Lemma complete_worker_step owners i w c c' :
  V2.invariant templates writable docs c ->
  V2.in_order c ->
  routing templates docs owners c ->
  complete templates docs c ->
  V2.tasks c !! i = Some w ->
  (forall j y, V2.tasks c !! j = Some y -> j < i -> y = V2.Done) ->
  V2.worker_step templates i c = Some c' ->
  complete templates docs c'.
Proof.
  intros Hinv [Htasks Hat _] Hro [Hcover Hdict Hplaced Hviews] Hw Hfirst Hstep.
  unfold V2.worker_step in Hstep. rewrite Hw in Hstep. simpl in Hstep.
  destruct (V2.process_page templates w (V2.shared c)) as [[w' st']|] eqn:Hpp;
    [|done].
  simpl in Hstep. injection Hstep as <-.
  assert (Hrun : w ≠ V2.Done) by (by destruct w).
  assert (Hi : i < length (V2.tasks c)) by (by eapply lookup_lt_Some).
  assert (Hwok : V2.worker_ok templates docs (V2.next_doc c) w).
  { eapply Forall_lookup_1; [apply Hinv | done]. }
  assert (Hwcat : worker_category templates docs owners w).
  { eapply Forall_lookup_1; [apply Hro | done]. }
  assert (Hview : worker_view templates docs (V2.shared c) w)
    by (by eapply Forall_lookup_1).
  pose proof (Hat _ _ Hw) as Hwat.
  (* the other calls are waiting or have returned *)
  assert (Hidle : forall j wj, j ≠ i -> V2.tasks c !! j = Some wj ->
            wj = V2.Done \/ V2.started wj = false).
  { intros j wj Hji Hj. destruct (decide (j < i)) as [Hlt|Hge].
    - left. by eapply Hfirst.
    - destruct (Htasks i j w wj) as [|]; try done; [lia | by right]. }
  assert (Hviews' : forall st0,
            worker_view templates docs st0 w' ->
            Forall (worker_view templates docs st0) (<[i := w']> (V2.tasks c))).
  { intros st0 Hw'. apply Forall_lookup. intros j wj Hj.
    destruct (decide (j = i)) as [->|Hji].
    - rewrite list_lookup_insert_eq in Hj by done. by simplify_eq.
    - rewrite list_lookup_insert_ne in Hj by done.
      apply worker_view_idle. by eapply Hidle. }
  assert (Hcover' : forall d j pg,
            S d = V2.next_doc c -> V2.page_at docs d j = Some pg ->
            is_Some (<[i := w']> (V2.tasks c) !! j)).
  { intros d j pg Hd Hpg. apply lookup_lt_is_Some. rewrite length_insert.
    apply lookup_lt_is_Some. by eapply Hcover. }
  (* an image appended after the step was appended before, or is that of
     this call, which has returned *)
  assert (Hstill : forall im,
            S (V2.img_doc im) < V2.next_doc c \/
            (S (V2.img_doc im) = V2.next_doc c /\
             <[i := w']> (V2.tasks c) !! V2.img_page im = Some V2.Done) ->
            V2.appended c im \/
            (S (V2.img_doc im) = V2.next_doc c /\ V2.img_page im = i /\
             w' = V2.Done)).
  { intros im [Hlt | [Heq Hdone]]; [by left; left |].
    destruct (decide (V2.img_page im = i)) as [Hpage|Hpage].
    - right. rewrite Hpage, list_lookup_insert_eq in Hdone by done.
      by simplify_eq.
    - left. right. by rewrite list_lookup_insert_ne in Hdone. }
  destruct w as [pn pdf pg0 | co im0 | co im0 | co im0 | a im0 |]; simpl in Hpp.
  - (* Start *)
    destruct Hwok as [Hpdf Hpg0]. destruct Hwat as [-> _].
    destruct (V2.classify templates pg0) as [company0|] eqn:Hclass0;
      simplify_eq/=; (split; simpl; [done | done | | by apply Hviews']).
    + intros im pg company Hpg Hclass Happ.
      destruct (Hstill im Happ) as [Hold | (_ & _ & [=])]. by eapply Hplaced.
    + intros im pg company Hpg Hclass Happ.
      destruct (Hstill im Happ) as [Hold | (Hdoc & Hpage & _)];
        [by eapply Hplaced |].
      assert (V2.img_doc im = pdf) as Hd by lia.
      rewrite Hd, Hpage in Hpg. congruence.
  - (* Check *)
    destruct (dict_get _ _) eqn:Hget; simplify_eq/=;
      (split; simpl; [done | done | | by apply Hviews']);
      intros im pg company Hpg Hclass Happ;
      (destruct (Hstill im Happ) as [Hold | (_ & _ & [=])]; by eapply Hplaced).
  - (* Create *)
    simplify_eq/=. split; simpl; [done | | |].
    + intros company addr Hget. rewrite length_app; simpl.
      destruct (decide (co = company)) as [->|Hne].
      * rewrite dict_get_set_eq in Hget. simplify_eq. lia.
      * rewrite dict_get_set_ne in Hget by done. apply Hdict in Hget. lia.
    + intros im pg company Hpg Hclass Happ.
      destruct (Hstill im Happ) as [Hold | (_ & _ & [=])].
      apply placed_create; [done |]. by eapply Hplaced.
    + apply Hviews'. simpl. rewrite dict_get_set_eq. by eexists.
  - (* Load *)
    destruct Hview as [addr Hget]. rewrite Hget in Hpp. simplify_eq/=.
    split; simpl; [done | done | |].
    + intros im pg company Hpg Hclass Happ.
      destruct (Hstill im Happ) as [Hold | (_ & _ & [=])]. by eapply Hplaced.
    + apply Hviews'. simpl. by exists co.
  - (* Append *)
    destruct Hview as (company0 & Hcat0 & Hget0).
    destruct (lookup_lt_is_Some_2 _ _ (Hdict _ _ Hget0)) as [images Himages].
    rewrite Himages in Hpp. simplify_eq/=.
    destruct Hwat as [Hpage0 Hdoc0].
    split; simpl; [done | | | by apply Hviews'].
    + intros company addr Hget. rewrite length_insert. by eapply Hdict.
    + intros im pg company Hpg Hclass Happ.
      destruct (Hstill im Happ) as [Hold | (Hdoc & Hpage & _)].
      * apply placed_append; [done |]. by eapply Hplaced.
      * assert (im = im0) as ->.
        { destruct im, im0; simpl in *. f_equal; lia. }
        unfold category_of in Hcat0. rewrite Hpg in Hcat0. simpl in Hcat0.
        assert (company0 = company) as -> by congruence.
        exists a, (images ++ [im0]); simpl. split; [done |]. split.
        -- apply list_lookup_insert_eq. by eapply lookup_lt_Some.
        -- apply elem_of_app. right. apply list_elem_of_here.
  - done.
Qed.
End Complete.

Section InOrderComplete.
Variable templates : templates_t.
Variable writable : string -> bool.
Variable docs : list V2.document.

Lemma complete_run_in_order fuel c owners :
  V2.invariant templates writable docs c ->
  V2.in_order c ->
  routing templates docs owners c ->
  complete templates docs c ->
  complete templates docs (V2.run_in_order templates writable fuel c).
Proof.
  revert c owners. induction fuel as [|fuel IH]; intros c owners Hinv Hio Hro Hco;
    simpl; [done |].
  destruct (V2.step templates writable (V2.pick c) c) as [c1|] eqn:Hstep; [|done].
  assert (Hinv1 : V2.invariant templates writable docs c1)
    by (by eapply invariant_step).
  assert (Hio1 : V2.in_order c1) by (by eapply in_order_pick).
  unfold V2.pick in Hstep.
  destruct (list_find _ (V2.tasks c)) as [[i w]|] eqn:Hfind; simpl in Hstep.
  - apply list_find_Some in Hfind as (Hw & _ & Hfirst).
    assert (Hfirst' : forall j y, V2.tasks c !! j = Some y -> j < i -> y = V2.Done).
    { intros j y Hj Hlt. specialize (Hfirst j y Hj Hlt). by destruct y. }
    destruct (routing_worker_step _ _ _ _ _ _ _ Hinv Hro Hstep) as [owners1 Hro1].
    apply (IH c1 owners1); try done.
    exact (complete_worker_step _ _ _ owners i w c c1 Hinv Hio Hro Hco Hw Hfirst' Hstep).
  - apply (IH c1 owners); try done.
    + exact (routing_main_step _ _ _ _ _ _ Hro Hstep).
    + exact (complete_main_step _ _ _ _ _ Hinv Hco Hstep).
Qed.

(** X17.  In the run in which the calls return one after the other in page
    order, no matched page is lost: the run finishes, and every page that the
    classifier assigns to a category is in the bucket of that category, which
    holds only such pages, each once, in the order of the files and of the
    pages. *)
Theorem in_order_run_keeps_every_page fuel d i pg company :
  1 + length docs + 6 * sum_list (length <$> docs) <= fuel ->
  V2.page_at docs d i = Some pg ->
  V2.classify templates pg = Some company ->
  is_Some (V2.finished (V2.run_in_order templates writable fuel (V2.init docs))) /\
  exists images,
    (company, images)
    ∈ V2.buckets (V2.shared (V2.run_in_order templates writable fuel (V2.init docs))) /\
    {| V2.img_doc := d; V2.img_page := i |} ∈ images /\
    V2.page_order images /\
    NoDup images /\
    Forall (fun im => category_of templates docs im = Some company) images.
Proof.
  intros Hfuel Hpg Hclass.
  set (c := V2.run_in_order templates writable fuel (V2.init docs)).
  destruct (run_in_order_spec templates writable docs fuel _
              (invariant_init _ _ _) (in_order_init docs))
    as (Hinv & Hio & [sched Hrun] & Hfin).
  fold c in Hinv, Hio, Hrun, Hfin.
  assert (Hdone : is_Some (V2.finished c))
    by (apply Hfin; rewrite measure_init; lia).
  split; [done |].
  pose proof (complete_run_in_order fuel _ [] (invariant_init _ _ _)
                (in_order_init docs) (routing_init _ _) (complete_init _ _)) as Hco.
  fold c in Hco.
  destruct Hdone as [out Hout].
  destruct (finished_all_returned _ _ _ _ _ Hinv Hout)
    as (Hpaths & Hreturned & _).
  (* the call of the page has returned *)
  assert (Happ : V2.appended c {| V2.img_doc := d; V2.img_page := i |}).
  { assert (Hd : d < length docs).
    { unfold V2.page_at in Hpg. destruct (docs !! d) eqn:Hdoc; [|done].
      by eapply lookup_lt_Some. }
    assert (Hnd : length docs <= V2.next_doc c).
    { destruct Hinv as [Hdocs _ _ _ _ _ _ _ _]. rewrite Hpaths in Hdocs.
      symmetry in Hdocs. apply (f_equal length) in Hdocs.
      rewrite length_drop in Hdocs. simpl in Hdocs. lia. }
    destruct (decide (S d < V2.next_doc c)) as [|Hge]; [by left | right].
    simpl. split; [lia |].
    destruct (co_cover _ _ _ Hco d i pg) as [w Hw]; [lia | done |].
    rewrite Hw. f_equal. by eapply Forall_lookup_1 in Hreturned. }
  destruct (co_placed _ _ _ Hco {| V2.img_doc := d; V2.img_page := i |}
              pg company Hpg Hclass Happ)
    as (addr & images & Hget & Haddr & Hin).
  assert (Hbucket : (company, images) ∈ V2.buckets (V2.shared c)).
  { unfold V2.buckets. apply list_elem_of_fmap.
    exists (company, addr). split; [by rewrite Haddr | by apply dict_get_elem]. }
  exists images. split; [done |]. split; [done |]. split.
  { by eapply bucket_page_order. }
  split.
  { pose proof (placement_reachable _ _ _ _ _ Hrun) as [_ _ Hnodup].
    by eapply Forall_lookup_1 in Hnodup. }
  apply Forall_forall. intros im Him.
  by eapply bucket_image_category.
Qed.
End InOrderComplete.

::::

» **WORK TO COMPLETE**
Which lines of the listing contain the string "writable"? Copy every one of them.

» **ANSWER TO THIS EXERCISE**
  V2.invariant templates writable docs c ->
Variable writable : string -> bool.
  V2.invariant templates writable docs c ->
  complete templates docs (V2.run_in_order templates writable fuel c).
  destruct (V2.step templates writable (V2.pick c) c) as [c1|] eqn:Hstep; [|done].
  assert (Hinv1 : V2.invariant templates writable docs c1)
  is_Some (V2.finished (V2.run_in_order templates writable fuel (V2.init docs))) /\
    ∈ V2.buckets (V2.shared (V2.run_in_order templates writable fuel (V2.init docs))) /\
  set (c := V2.run_in_order templates writable fuel (V2.init docs)).
  destruct (run_in_order_spec templates writable docs fuel _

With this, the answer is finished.